After LASA sophomore Tanvi Thandri tore her ACL learning taekwondo last year, she didn’t just lose the chance to continue playing her favorite sport. She had to face over a year of recovery and a shift in her identity as an athlete.
“Mentally, it took a really big toll,” Thandri said. “I had to stop doing a sport that I had been in for a big part of my life.”
Throughout the 2023-2024 school year, many high schools and club sports observed increased student participation, primarily due to a ‘rebound’ back to physical activity after the COVID-19 pandemic. With this increase in involvement, the National Safety Council reported, the overall injury rate of high school athletes decreased, but the occurrence of serious injuries like concussions, sprains, and dislocations increased. These serious injuries typically require significant time without intense physical activity, ceasing participation in sports, and, in some cases, surgery.
“I tore my meniscus around two years ago and went to physical therapy for it,” Thandri said. “I also had to get an MRI, and right after that, I tore my ACL. After I tore both of those, I also had to quit taekwondo.”

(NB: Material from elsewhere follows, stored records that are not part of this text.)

Lemma demo_printable : path_printable demo_path.
Proof.
  intros i nd Hi Hne. destruct i as [|[|[|i]]]; [done| | |done]; injection Hi as <-.
  all: split; [by (apply (bool_decide_unpack _); vm_compute)|split; [done|]].
  all: apply Forall_replicate; unfold is_byte; lia.
Qed.

Lemma dag_text_roundtrip_witness : ∃ p' s q, unparse_dag (λ _, []) demo_path = Ok (p', s) ∧
  parse_dag (λ _, None) (λ _, None) s = (q, true) ∧ same_path demo_path p' q.
Proof.
  destruct (dag_text_roundtrip (λ _, None) (λ _, None) demo_path (λ _, eq_refl) (λ _, eq_refl) demo_in_range)
    as (p' & s & q & ? & _ & ? & ?); [try apply demo_valid; try apply demo_printable; simpl; lia..|].
  exists p', s, q. auto.
Defined.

BioMed Central studies show that individuals who have to stop playing their sport for just three months feel grief and sadness that typically affects their identity as an athlete. Sloane Townsend, a freshman on LASA’s soccer team, has hurt her ankle multiple times and been concussed, leading her to breaks from being on the field after every injury. As a result, Townsend expressed that the shift back into playing soccer was a struggle because she perceived her identity as an athlete differently.
“While I was adjusting, it took some time to get back to normal,” Townsend said. “During that time, it felt like I was really bad at soccer.”
As a sports trainer at LASA, Calvin Ta is responsible for helping athletes deal with injuries by monitoring, treating, and advising them. He believes that these problems are largely preventable, making sports less risky when one exercises caution.
“Injuries are typically from having bad form, from not having stretched or warmed up enough consistently before and after activity, and traumatic incidents,” Ta said. “The more common injuries that I’ve seen thus far are ankle sprains and concussions.”
Ta usually diagnoses concussions in high-contact sports like football, soccer, and wrestling, but has also found that they occur in cheer and basketball. These injuries, Ta says, come from fast movements that cause the brain to move inside the head.
“The earliest an athlete can come back from a concussion is one week,” Ta said. “Our protocol is that if we suspect a student to have a concussion based off of their symptoms and ways that we check for concussion, we put them on a protocol that has them be seen by a physician … and that physician will then determine the severity of a concussion and if they need any academic and athletic accommodations while healing.”
Sprains and tears also affect athletes like Thandri. When he encounters sprains, however, Ta takes a different approach from the long breaks he suggests for concussions, instead encouraging athletes to return to activity as soon as possible.
“If you go to a doctor to have your ankle checked out after a sprain, they’re probably going to have you rest for two weeks, whilst for me, I can get you back in two weeks,” Ta said. “If you rest for two weeks, you’re not doing anything, you’re not optimally loading that ankle to bring healing factors to it, like blood flow and nutrients.”
Although injuries can be overwhelming, athletes continue to work through them, reaching new heights even as they feel new lows. Ta emphasized the importance of moderation for student athletes who get injuries.
“I would have them talk to their teachers about what’s going on, and let them know that they are having trouble balancing their current schoolwork and needing to rehabilitate their injury,” Ta said. “There will be times where it’s the middle or end of a season when you have tests and projects, and they’re required to put more time and effort into that, and then because of that, they struggle with rehabilitation and getting better.”